No dia 13 de março, Lama Padma Samten foi entrevistado pelos jornalistas Túlio Milman e Andressa Xavier, da Rádio Gaúcha. O principal tema da entrevista foi: “Como ajudar a nós mesmos e aos outros nesses tempos de pandemia?” Abaixo a transcrição da entrevista e ao final, o áudio completo.

Rádio Gaúcha: Bom dia, Lama, obrigada pela presença. Vou começar pedindo que nos conte como foi essa trajetória tão especial que o levou da Física Quântica ao Budismo.

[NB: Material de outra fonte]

Lemma migrate_result sgs : ∀ ps,
  Forall (λ sg, normalizeDNSMode (sg_DNSMode sg) = sg_DNSMode sg ∧
    TrimSpace (sg_Website sg) = sg_Website sg ∧ sg_Website sg ≠ "") sgs →
  Forall (λ p, normalizeECHProfile p = p) ps →
  let '(_, sgs', ps') := migrateLegacyECHRules sgs ps in
  Forall sg_normal sgs' ∧ Forall (λ p, normalizeECHProfile p = p) ps'.
Proof.
  induction sgs as [|sg sgs IH]; intros ps HF Hps; simpl; [auto|].
  apply list.Forall_cons in HF as [(H1 & H2 & H3) HF].
  destruct (_ && _) eqn:Hc.
  - pose proof (ensureLegacy_id ps) as Hid. pose proof (ensureLegacy_normal ps Hps) as Hps'.
    destruct (ensureLegacyCloudflareProfile ps) as [id ps1]; simpl in *. subst id.
    specialize (IH ps1 HF Hps'). destruct (migrateLegacyECHRules sgs ps1) as [[m rest] ps2]. destruct IH as [Hr ?].
    split; [|done]. constructor; [|done]. split; simpl; try done.
    unfold legacy_pattern; simpl. by rewrite andb_false_r.
  - specialize (IH ps HF Hps). destruct (migrateLegacyECHRules sgs ps) as [[m rest] ps2]. destruct IH as [Hr ?].
    split; [|done]. constructor; [|done]. split; simpl; try done; rewrite ?TrimSpace_idemp; [done..|].
    unfold legacy_pattern; simpl. rewrite !TrimSpace_idemp. done.
Qed.

(** Every name the program would infer is non-empty and free of outer blanks. *)
Definition websites_usable (sgs : list SiteGroup) : Prop :=
  Forall (λ sg, lacks_website sg = true →
    TrimSpace (inferWebsiteFromSiteGroup sg) = inferWebsiteFromSiteGroup sg ∧ inferWebsiteFromSiteGroup sg ≠ "") sgs.

Lemma normalize_loaded_normal rm :
  websites_usable (siteGroups rm) → rm_normal (snd (normalize_loaded windows rm)).
Proof.
  intros Hw. unfold normalize_loaded. rec_simpl.
  set (sgs := fill_website <$> _). set (ps := normalizeECHProfile <$> _).
  assert (Hsgs : Forall (λ sg, normalizeDNSMode (sg_DNSMode sg) = sg_DNSMode sg ∧
    TrimSpace (sg_Website sg) = sg_Website sg ∧ sg_Website sg ≠ "") sgs).
  { unfold sgs. rewrite <- list_fmap_compose. apply Forall_fmap. eapply list.Forall_impl; [exact Hw|].
    intros sg Hsg; simpl. split; [apply normalizeDNSMode_idemp|]. unfold lacks_website in Hsg.
    change (inferWebsiteFromSiteGroup (set_sgWebsite (set_sgDNSMode sg (normalizeDNSMode (sg_DNSMode sg))) (TrimSpace (sg_Website sg))))
      with (inferWebsiteFromSiteGroup sg).
    case_bool_decide; [by apply Hsg|]. by rewrite TrimSpace_idemp. }
  assert (Hps : Forall (λ p, normalizeECHProfile p = p) ps).
  { unfold ps. apply Forall_fmap, list.Forall_true. intros p. apply normalizeECHProfile_idemp. }
  pose proof (migrate_result sgs ps Hsgs Hps) as Hm.
  destruct (migrateLegacyECHRules sgs ps) as [[moved sgs'] ps']. destruct Hm.
  split; simpl; [done..|]. apply applySettingsDefaults_idemp.
Qed.

Lemma Forall_fmap_id {A} (f : A → A) l : Forall (λ x, f x = x) l → f <$> l = l.
Proof. induction 1 as [|x l Hx _ IH]; [done|]. by rewrite fmap_cons, Hx, IH. Qed.

Lemma normalize_loaded_id rm : rm_normal rm → normalize_loaded windows rm = (false, rm).
Proof.
  intros [Hg Hp Hs]. destruct rm as [rs gs us ns ps st ar fs fr]. cbn [siteGroups echProfiles settings] in *.
  unfold normalize_loaded. rec_simpl.
  assert (Hd : (λ sg, set_sgDNSMode sg (normalizeDNSMode (sg_DNSMode sg))) <$> gs = gs).
  { apply Forall_fmap_id. eapply list.Forall_impl; [exact Hg|]. intros sg Hn; simpl. rewrite (n_dns _ Hn). by destruct sg. }
  assert (Hf : fill_website <$> gs = gs).
  { apply Forall_fmap_id. eapply list.Forall_impl; [exact Hg|]. intros sg Hn. unfold fill_website.
    rewrite (n_web _ Hn), bool_decide_false by apply Hn. by destruct sg. }
  rewrite Hd, Hf, (Forall_fmap_id _ _ Hp), (migrate_settled _ _ Hg).
  assert (existsb lacks_website gs = false) as ->.
  { rewrite <- not_true_iff_false, existsb_exists. intros (sg & Hin & Hl). apply list_elem_of_In in Hin.
    rewrite list.Forall_forall in Hg. unfold lacks_website in Hl. bool_prop. rewrite (n_web _ (Hg _ Hin)) in Hl.
    by apply (n_web_ne _ (Hg _ Hin)). }
  by rewrite Hs.
Qed.

(** ** Loading twice *)

Lemma load_settings_again f w w' s r s1 f1 :
  loadSettingsConfig windows f w s = (Ok r, s1, f1) →
  loadSettingsConfig windows f1 w' s = (Ok tt, s1, f1) ∧ applySettingsDefaults windows s1 = s1.
Proof.
  unfold loadSettingsConfig at 1, saveDefaultSettingsConfig, saveSettingsConfig. destruct f as [|config| |]; [|intros [= _ <- <-]|done..].
  - destruct w; cbn [write_file]; intros H; [|done]. injection H as _ <- <-. unfold loadSettingsConfig. rewrite apply_settings_doc. by rewrite !applySettingsDefaults_idemp.
  - split; [done|]. unfold apply_config. apply applySettingsDefaults_idemp.
Qed.

(** The manager that a file was read into, before it is normalised. *)
Definition read_config (c : RulesConfig) (s : Settings) (fs : file SettingsConfig) : RuleManager :=
  mkRuleManager [] (rc_SiteGroups c) (rc_Upstreams c) (match rc_DNSNodes c with [] => defaultDNSNodes | ns => ns end) (rc_ECHProfiles c)
    s None fs (Doc c).

Definition finish_load (w3 : write_result RulesConfig) (rm : RuleManager) : RuleManager :=
  let '(migrated, rm) := normalize_loaded windows rm in
  if migrated then snd (saveRulesConfig w3 (buildRules rm)) else buildRules rm.

Lemma finish_load_rules w3 rs gs us ns ps s ar fs fr :
  finish_load w3 (mkRuleManager rs gs us ns ps s ar fs fr) = finish_load w3 (mkRuleManager [] gs us ns ps s ar fs fr).
Proof. unfold finish_load, normalize_loaded. rec_simpl. by destruct (migrateLegacyECHRules _ _) as [[m sgs] qs]. Qed.

Lemma LoadConfig_Doc w1 w2 w3 fs s fs' c :
  loadSettingsConfig windows fs w1 Settings_new = (Ok tt, s, fs') →
  LoadConfig windows w1 w2 w3 (NewRuleManager fs (Doc c)) = (Ok tt, finish_load w3 (read_config c s fs')).
Proof.
  intros Hs. unfold LoadConfig. cbn [settingsFile settings NewRuleManager]. rewrite Hs. unfold loadRulesConfig. rec_simpl.
  unfold finish_load. by destruct (normalize_loaded windows _) as [m q].
Qed.

Lemma LoadConfig_new w1 w2 w3 fs fr rm' :
  LoadConfig windows w1 w2 w3 (NewRuleManager fs fr) = (Ok tt, rm') →
  ∃ s fs' c, loadSettingsConfig windows fs w1 Settings_new = (Ok tt, s, fs') ∧ rm' = finish_load w3 (read_config c s fs') ∧
    (match fr with Absent => c = mkRulesConfig defaultSiteGroups [] [] [] | Doc c0 => c = c0 | _ => False end).
Proof.
  intros H. destruct (loadSettingsConfig windows fs w1 Settings_new) as [[r1 s] fs'] eqn:Hs. destruct r1 as [[]| |].
  2, 3: unfold LoadConfig in H; cbn [settingsFile settings NewRuleManager] in H; by rewrite Hs in H.
  destruct fr as [|c| |].
  - exists s, fs', (mkRulesConfig defaultSiteGroups [] [] []). split; [done|]. split; [|done].
    unfold LoadConfig in H. cbn [settingsFile settings NewRuleManager] in H. rewrite Hs in H. unfold loadRulesConfig, saveDefaultRulesConfig, saveRulesConfig in H.
    destruct w2; [|done]. revert H. generalize defaultSiteGroups. intros sgs. unfold read_config. rec_simpl.
    rewrite <- (finish_load_rules w3 (built_rules sgs [] [])). unfold finish_load, rules_doc. rec_simpl.
    destruct (normalize_loaded windows _) as [m q]. by intros [= <-].
  - exists s, fs', c. rewrite (LoadConfig_Doc _ _ _ _ _ _ _ Hs) in H. by injection H as <-.
  - unfold LoadConfig in H. cbn [settingsFile settings NewRuleManager] in H. by rewrite Hs in H.
  - unfold LoadConfig in H. cbn [settingsFile settings NewRuleManager] in H. by rewrite Hs in H.
Qed.

(** Nothing is left to migrate. *)
Definition migrated_groups (sgs : list SiteGroup) : Prop := Forall (λ sg, lacks_website sg = false ∧ legacy_pattern sg = false) sgs.

Lemma normal_migrated sgs : Forall sg_normal sgs → migrated_groups sgs.
Proof.
  intros H. eapply list.Forall_impl; [exact H|]. intros sg Hn. split; [|by apply n_legacy].
  unfold lacks_website. rewrite (n_web _ Hn). apply bool_decide_eq_false. apply (n_web_ne _ Hn).
Qed.

Lemma migrate_none sgs ps sgs' ps' : migrateLegacyECHRules sgs ps = (false, sgs', ps') → Forall (λ sg, legacy_pattern sg = false) sgs.
Proof.
  revert sgs' ps ps'. induction sgs as [|sg sgs IH]; intros sgs' ps ps'; [by constructor|]. cbn [migrateLegacyECHRules].
  change (sg_ECHEnabled sg && bool_decide (TrimSpace (sg_ECHProfileID sg) = "") && EqualFold (TrimSpace (sg_ECHDomain sg)) "crypto.cloudflare.com") with (legacy_pattern sg).
  destruct (legacy_pattern sg) eqn:Hl.
  - destruct (ensureLegacyCloudflareProfile ps) as [id ps1]. by destruct (migrateLegacyECHRules sgs ps1) as [[m rest] ps2].
  - destruct (migrateLegacyECHRules sgs ps) as [[m rest] ps2] eqn:Hm. intros [= -> <- <-]. constructor; [done|]. by eapply IH.
Qed.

Lama Padma Samten: Bom dia, agradeço a oportunidade. Os cientistas tentam entender a realidade, tentam olhar de uma forma imparcial, de uma forma distanciada, tirando, de certo sentido, o coração e todos os condicionamentos anteriores. Eles tentam olhar a realidade tal como ela é. Resumindo, essencialmente, os cientistas terminam descobrindo uma conexão com o pensamento espiritual, porque o caminho espiritual também precisa dessa lucidez.
É necessário que a gente entenda a realidade tal como ela é. A realidade sutil. E nós descobrimos que temos muitos conteúdos internos que atrapalham a forma de olhar, esses conteúdos internos terminam surgindo nas aparências. Isso acontece também com os cientistas. Essa é a razão pela qual a verdade da ciência vai mudando com o tempo, porque ela se mistura um pouco com os conceitos e com as pré-disposições internas que as pessoas têm e com as culturas dos tempos, é um esforço maravilhoso não só de conhecer a realidade, mas de conhecer a nós mesmos. Então, o cientista investiga a si mesmo de algum modo.

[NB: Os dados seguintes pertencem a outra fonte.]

(* ===== verification/ImportConfig.v ===== *)
(** [proxy/config.go]: export and import of site groups; and the life of a rule manager, as a
    sequence of its operations, imports included.

    A JSON text is modelled by what the program can decode from it: the two parts
    of the wrapper object, if it decodes as an object, and a [ConfigFile], if it
    decodes as one.  A part is a string holding JSON or a JSON value; either way
    the program decodes its text as a [ConfigFile]. *)

From coqutil Require Import Datatypes.RecordSetters.
From S2P Require Import Prelude GoStrings GoNet Types Hosts AutoRouting Settings Rules.
Import DoubleBraceUpdate.

Open Scope nat_scope.

(** * Data *)

Record ConfigRule := mkConfigRule {
  cr_Name : string;
  cr_Website : string;
  cr_Mode : string;
  cr_Enabled : bool;
  cr_Domains : list string;
  cr_Upstream : string;
  cr_Upstreams : list string;
  cr_DNSMode : string;
  cr_SniFake : string;
  cr_ConnectPolicy : string;
  cr_SniPolicy : string;
  cr_ECHEnabled : bool;
  cr_ECHProfileID : string;
  cr_ECHDomain : string;
  cr_UseCFPool : bool;
  cr_CertVerify : CertVerifyConfig;
}.

Record ConfigFile := mkConfigFile {
  cfg_Version : string;
  cfg_Type : string;
  cfg_Rules : list ConfigRule;
}.

Record ImportSummary := mkImportSummary {
  is_Total : nat;
  is_Added : nat;
  is_Overwritten : nat;
  is_Skipped : nat;
}.

(** A part of the wrapper: missing, present but undecodable, or a file. *)
Inductive part := NoPart | BadPart | FilePart (cfg : ConfigFile).
Lemma last_nonspace_trim s c : is_space c = false → TrimSpace (s +:+ String c "") ≠ "".
Proof.
  intros Hc. unfold TrimSpace, trim_by.
  assert (Hr : ∀ t, trim_right_by is_space (t +:+ String c "") ≠ "").
  { induction t as [|d t IH]; rewrite ?str_app_empty, ?str_app_cons; cbn [trim_right_by]; [by rewrite Hc|].
    by destruct (trim_right_by is_space (t +:+ String c "")). }
  induction s as [|d s IH]; rewrite ?str_app_empty, ?str_app_cons; cbn [trim_left_by].
  - rewrite Hc. exact (Hr "").
  - destruct (is_space d); [exact IH|]. rewrite <- str_app_cons. apply Hr.
Qed.

Lemma JoinHostPort_443_trim h : TrimSpace (JoinHostPort h "443") ≠ "".
Proof.
  assert (E : ∃ s, JoinHostPort h "443" = s +:+ String "3" "").
  { unfold JoinHostPort. destruct (contains_byte colon h).
    - exists ("[" +:+ h +:+ "]:44"). by rewrite !str_app_assoc.
    - exists (h +:+ ":44"). by rewrite !str_app_assoc. }
  destruct E as [s ->]. by apply last_nonspace_trim.
Qed.

Lemma dedupe_joined_nonempty {A} (f : A → string) l :
  l ≠ [] → dedupeDialCandidates ((λ x, JoinHostPort (f x) "443") <$> l) ≠ [].
Proof.
  destruct l as [|x l]; [done|]. intros _ E.
  assert (TrimSpace (JoinHostPort (f x) "443") ∈ dedupeDialCandidates ((λ x, JoinHostPort (f x) "443") <$> (x :: l))) as H.
  { apply dedupeDialCandidates_elem. split; [apply JoinHostPort_443_trim|]. eexists. split; [|done].
    rewrite fmap_cons. left. }
  rewrite E in H. by apply elem_of_nil in H.
Qed.

Lemma IP_v6_string ip : is_v4 ip = false → length ip = 16%nat → IP_String ip = v6_string ip.
Proof.
  unfold is_v4, IP_String. intros H ->. by destruct (To4 ip).
Qed.

(** ** The text of an IPv6 address *)

Definition v6_char (c : ascii) : bool := negb (ceq c lbrack) && negb (ceq c rbrack) && negb (is_space c).

Fixpoint all_chars (p : ascii → bool) (s : string) : bool :=
  match s with "" => true | String c s' => p c && all_chars p s' end.

Lemma all_chars_app p s t : all_chars p (s +:+ t) = all_chars p s && all_chars p t.
Proof.
  induction s as [|c s IH]; [by rewrite str_app_empty|]. rewrite str_app_cons. cbn [all_chars].
  by rewrite IH, andb_assoc.
Qed.

Lemma all_chars_contains p s c : p c = false → all_chars p s = true → contains_byte c s = false.
Proof.
  intros Hc. induction s as [|d s IH]; [done|]. cbn [all_chars]. rewrite contains_byte_cons.
  intros [Hd Hs]%andb_prop. rewrite (IH Hs), orb_false_r. apply ceq_false. intros ->. congruence.
Qed.

Lemma hex_char_ok d : 0 <= d < 16 → all_chars v6_char (hex_char d) = true.
Proof.
  intros Hd. assert (H : forallb (λ d, all_chars v6_char (hex_char (Z.of_nat d))) (seq 0 16) = true) by (vm_compute; reflexivity).
  rewrite forallb_forall in H. specialize (H (Z.to_nat d)). rewrite Z2Nat.id in H by lia. apply H, list_elem_of_In, elem_of_seq. lia.
Qed.

Lemma hex16_ok v : 0 <= v < 65536 → all_chars v6_char (hex16 v) = true.
Proof.
  intros Hv. unfold hex16. rewrite !all_chars_app.
  pose proof (Z.mod_pos_bound v 16 ltac:(lia)). pose proof (Z.mod_pos_bound (v / 16) 16 ltac:(lia)).
  pose proof (Z.mod_pos_bound (v / 256) 16 ltac:(lia)).
  assert (0 <= v / 4096 < 16) by (split; [apply Z.div_pos; lia|apply Z.div_lt_upper_bound; lia]).
  rewrite (hex_char_ok (v mod 16)) by lia.
  destruct (4096 <=? v), (256 <=? v), (16 <=? v); rewrite ?hex_char_ok by lia; done.
Qed.

Lemma Join_ok gs : Forall (λ v, 0 <= v < 65536) gs → all_chars v6_char (Join (hex16 <$> gs) ":") = true.
Proof.
  induction 1 as [|v gs Hv HF IH]; [done|]. rewrite fmap_cons. destruct gs as [|w gs].
  - by apply hex16_ok.
  - rewrite fmap_cons in *. rewrite Join_cons2, !all_chars_app, (hex16_ok v Hv), IH. done.
Qed.

Lemma groups16_spec n : ∀ bs, length bs = (2 * n)%nat → Forall (λ b, 0 <= b < 256) bs →
  length (groups16 bs) = n ∧ Forall (λ v, 0 <= v < 65536) (groups16 bs).
Proof.
  induction n as [|n IH]; intros [|a [|b bs]] Hl HF; simpl in Hl; try lia; [done|].
  apply list.Forall_cons in HF as [Ha HF]. apply list.Forall_cons in HF as [Hb HF].
  destruct (IH bs ltac:(lia) HF). simpl. split; [congruence|]. constructor; [lia|done].
Qed.

Definition ip_ok (ip : IP) : Prop := Forall (λ b, 0 <= b < 256) ip.

Lemma v6_string_spec ip :
  ip_ok ip → length ip = 16%nat →
  contains_byte colon (v6_string ip) = true ∧ all_chars v6_char (v6_string ip) = true.
Proof.
  intros Hok Hlen. destruct (groups16_spec 8 ip Hlen Hok) as [Hg HF]. unfold v6_string.
  destruct (best_run 0 (groups16 ip) (0%nat, 0%nat)) as [st [|len]].
  - split; [|by apply Join_ok]. destruct (groups16 ip) as [|v [|w gs]]; [done..|].
    rewrite !fmap_cons, Join_cons2, !contains_byte_app. cbn -[hex16 Join]. by rewrite orb_true_r.
  - split.
    + rewrite !contains_byte_app. cbn -[hex16 Join]. by rewrite orb_true_r.
    + rewrite !all_chars_app, !Join_ok; [done|by apply Forall_drop|by apply Forall_take].
Qed.

(** [JoinHostPort] of an already bracketed address cannot be split again. *)
Lemma SplitHostPort_double_bracket s port :
  contains_byte colon s = true → contains_byte rbrack s = false → contains_byte lbrack s = false →
  plain port → contains_byte colon port = false →
  SplitHostPort (JoinHostPort ("[" +:+ s +:+ "]") port) = None.
Proof.
  intros Hc Hr Hl [Hpl Hpr] Hpc. unfold JoinHostPort.
  rewrite !contains_byte_app, Hc, orb_true_r. simpl orb.
  set (hp := "[" +:+ ("[" +:+ s +:+ "]") +:+ "]:" +:+ port).
  assert (Hhp : hp = ("[" +:+ ("[" +:+ s +:+ "]") +:+ "]") +:+ String colon port)
    by (unfold hp; rewrite !str_app_assoc; done).
  unfold SplitHostPort. rewrite Hhp, last_index_byte_app, <- Hhp by done.
  change (HasPrefix hp "[") with true. cbv iota.
  assert (Hi : index_byte rbrack hp = Some (S (S (slen s)))).
  { change hp with (String lbrack (String lbrack ((s +:+ "]") +:+ "]:" +:+ port))).
    cbn [index_byte]. change (ceq rbrack lbrack) with false. cbv iota.
    rewrite str_app_assoc. change ("]" +:+ "]:" +:+ port) with (String rbrack ("]:" +:+ port)).
    by rewrite index_byte_app_fresh. }
  rewrite Hi. destruct (_ =? slen hp)%nat; [done|].
  rewrite !slen_app. change (slen "[") with 1%nat. change (slen "]") with 1%nat.
  destruct (Nat.eqb_spec (S (S (S (slen s)))) (1 + (1 + (slen s + 1) + 1))); [lia|done].
Qed.

Lemma octet_ok b : 0 <= b < 256 → all_chars v6_char (Itoa b) = true.
Proof.
  intros Hb. assert (H : forallb (λ d, all_chars v6_char (Itoa (Z.of_nat d))) (seq 0 256) = true) by (vm_compute; reflexivity).
  rewrite forallb_forall in H. specialize (H (Z.to_nat b)). rewrite Z2Nat.id in H by lia. apply H, list_elem_of_In, elem_of_seq. lia.
Qed.

Lemma dotted_ok ip : ip_ok ip → all_chars v6_char (dotted ip) = true.
Proof.
  unfold dotted. induction 1 as [|b ip Hb HF IH]; [done|]. rewrite fmap_cons. destruct ip as [|b2 ip].
  - by apply octet_ok.
  - rewrite fmap_cons in *. rewrite Join_cons2, !all_chars_app, (octet_ok b Hb), IH. done.
Qed.

Lemma IP_String_ok ip : ip_ok ip → all_chars v6_char (IP_String ip) = true.
Proof.
  intros Hok. unfold IP_String, To4. destruct (length ip =? 4)%nat; [by apply dotted_ok|].
  destruct (Nat.eqb_spec (length ip) 16) as [Hl|]; simpl; [|done].
  case_bool_decide; [by apply dotted_ok, Forall_drop|]. by apply v6_string_spec.
Qed.

Lemma no_space_trim s : all_chars v6_char s = true → TrimSpace s = s.
Proof.
  intros H. unfold TrimSpace, trim_by.
  assert (Hr : ∀ t, all_chars v6_char t = true → trim_right_by is_space t = t).
  { induction t as [|c t IH]; [done|]. cbn [all_chars trim_right_by]. intros [Hc Ht]%andb_prop. rewrite (IH Ht).
    unfold v6_char in Hc. bool_prop. destruct t; [|done]. by rewrite H1. }
  rewrite trim_left_id; [by apply Hr|]. destruct s as [|c s]; [done|]. cbn [all_chars] in H.
  apply andb_prop in H as [Hc _]. unfold v6_char in Hc. bool_prop. done.
Qed.

Lemma JoinHostPort_trim s : all_chars v6_char s = true → TrimSpace (JoinHostPort s "443") = JoinHostPort s "443".
Proof.
  intros H. unfold JoinHostPort. destruct (contains_byte colon s).
  - unfold TrimSpace, trim_by. rewrite trim_left_id by done.
    assert (Hr : ∀ t, trim_right_by is_space (t +:+ "]:443") = t +:+ "]:443").
    { induction t as [|c t IH]; rewrite ?str_app_empty, ?str_app_cons; cbn [trim_right_by]; [done|]. rewrite IH. by destruct t. }
    change ("[" +:+ s +:+ "]:" +:+ "443") with (String lbrack (s +:+ "]:443")). cbn [trim_right_by]. rewrite Hr.
    by destruct (s +:+ "]:443") eqn:E; [destruct s|].
  - apply no_space_trim. rewrite !all_chars_app, H. done.
Qed.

Rádio Gaúcha: De algum modo eu tinha dito que a gente teria uma entrevista sobre como a gente se ajuda e não só como a gente espera ajuda dos outros e o senhor está falando exatamente sobre isso, conhecer como a gente se ajuda.
Lama Padma Samten: Exatamente. No budismo a gente se classifica em 6 disposições mentais, essas disposições mentais surgem e afetam nossas vidas. Antes estávamos comentando sobre futebol. O futebol é um campo muito visível, porque dependendo da disposição mental da equipe, eles ganham ou perdem, eles são capazes de ser heróicos, são capazes de fazer coisas extraordinárias, então, a motivação da equipe é um ponto importante, ou seja, a base onde eles se sentem.

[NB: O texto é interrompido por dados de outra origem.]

(* ===== verification/Connect.v ===== *)
(** CONNECT requests: [handleRequest] and [handleConnect] of [proxy/proxy.go].

    The transports the handler ends in ([handleMITM], [handleTransparent],
    [directConnect], ...) are values of [handler]; what the network and the HTTP
    server answer is an [env]; what the handler does is a trace of events.  A
    report to the address pool blocks forever when the pool's mutex was left
    locked: such a run ends [Blocked].  The health checks a report may spawn run
    later and are not part of the trace. *)

From S2P Require Import Prelude GoStrings GoNet Types Hosts AutoRouting CFPool Settings Rules Dial.

Open Scope Z_scope.

(** * Environment and effects *)

Record env := mkEnv {
  dials : string → bool;     (** [dialWithRule] on an address succeeds *)
  hijackable : bool;         (** the response writer is a [Hijacker] *)
  hijack_ok : bool;
  write_ok : bool;           (** writing "200 Connection Established" *)
  flush_ok : bool;
}.

Inductive handler :=
  | GASRelayConnect
  | GASConnect
  | DirectConnect
  | V2RayConnect
  | ServerMITM (rule : Rule)
  | QUICMITM (rule : Rule)
  | MITM (rule : Rule) (candidates : list string) (addr : string)
  | TLSFragment (rule : Rule)
  | Transparent (rule : Rule).

Inductive conn_event :=
  | EvDial (addr : string) (ok : bool)
  | EvReportSuccess (host : string)
  | EvReportFailure (host : string)
  | EvHTTPError (code : Z)
  | EvHijack
  | EvEstablished
  | EvCloseClient
  | EvCloseUpstream.

Inductive ending := Finished (h : option handler) | Blocked.

(** The server's pool and rules, which a request may change. *)
Record world := mkWorld {
  cfPool : option CloudflarePool;
  manager : RuleManager;
}.

(** * Dialling the candidates *)

Definition candidate_host (addr : string) : string :=
  match SplitHostPort addr with Some (h, _) => h | None => "" end.

Inductive dial_result := Dialled (addr : string) | AllFailed | DialBlocked.

Section connect.
Context `{MR : MapRange} (regex_match : string → string → option bool) (doh : resolver) (sys : system_dns).

(** A report on one candidate: the event and the new pool, [None] when it blocks. *)
Definition report (ok useCF : bool) (addr : string) (pool : option CloudflarePool)
    : option (list conn_event * option CloudflarePool) :=
  match pool with
  | Some p =>
      let host := candidate_host addr in
      if useCF && nonempty host then
        if ok then (λ p', ([EvReportSuccess host], Some p')) <$> ReportSuccess host p
        else (λ r, ([EvReportFailure host], Some (snd r))) <$> ReportFailure host p
      else Some ([], pool)
  | None => Some ([], pool)
  end.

Então, como que nós podemos nos ajudar? A gente precisa se colocar em algum lugar melhor. Em um tempo de crise como esse, se nós pensarmos nos obstáculos, nós provavelmente não vamos encontrar saída. A gente vai precisar pensar como tomamos as características existentes agora como vantagem, como a base para então construir realidades melhores. E esse é o nosso desafio: encontrar nessas circunstâncias aquilo que é favorável para nós podermos ir adiante. No momento que a gente se coloca buscando algo elevado, nesse exato momento nós já estamos saindo da crise, nós internamente já temos outra disposição mental e energética.
Rádio Gaúcha: Lama, um dos conceitos basilares do budismo que estamos exercitando constantemente é o conceito da impermanência. Eu queria que o senhor explicasse um pouco esse conceito à luz do que está acontecendo hoje no planeta Terra: impermanência.
Lama Padma Samten: Esse é um conceito importante do budismo. Ele se refere ao fato de que nós não temos controle sobre as coisas. Essencialmente sobre o ponto de vista experimental da realidade, nós vemos tudo mudando constantemente, mudando e mudando. Se há alguma coisa constante é a própria inconstância, é a própria impermanência. Esse é um desafio para os cientistas, pois o cientista de modo geral busca aquilo que é permanente, ele tenta localizar, por exemplo, as leis da física, as leis da química, as leis da natureza, aquilo que não muda em meio a tudo o que está mudando.
No budismo, nós vamos considerar que a impermanência se refere ao mundo das aparências, mas nós buscamos também aquilo que não se move, aquilo que é verdadeiramente existente, consistente. Então, o caminho espiritual todo não é um caminho que vai glorificar a impermanência, mas ele vai considerar que nós estamos dentro de um mundo de aparências que mudam constantemente. Ainda assim, dentro deste mundo das aparências existe algo que não se move, que está além do tempo. O mestre Dudjom Rinpoche, que foi mestre do Chagdud Rinpoche, descrevia isso como o quarto tempo. Nós temos o presente, o passado e futuro, mas nós temos um quarto tempo, é o tempo em que a consciência existe. Esse tempo não decorre, é um tempo estável e permanente.
Rádio Gaúcha: E como o senhor falava do equilíbrio do externo e do interno, e como uma coisa afeta a outra, qual é a sua dica para quem está tentando se conectar com o interno nesse momento?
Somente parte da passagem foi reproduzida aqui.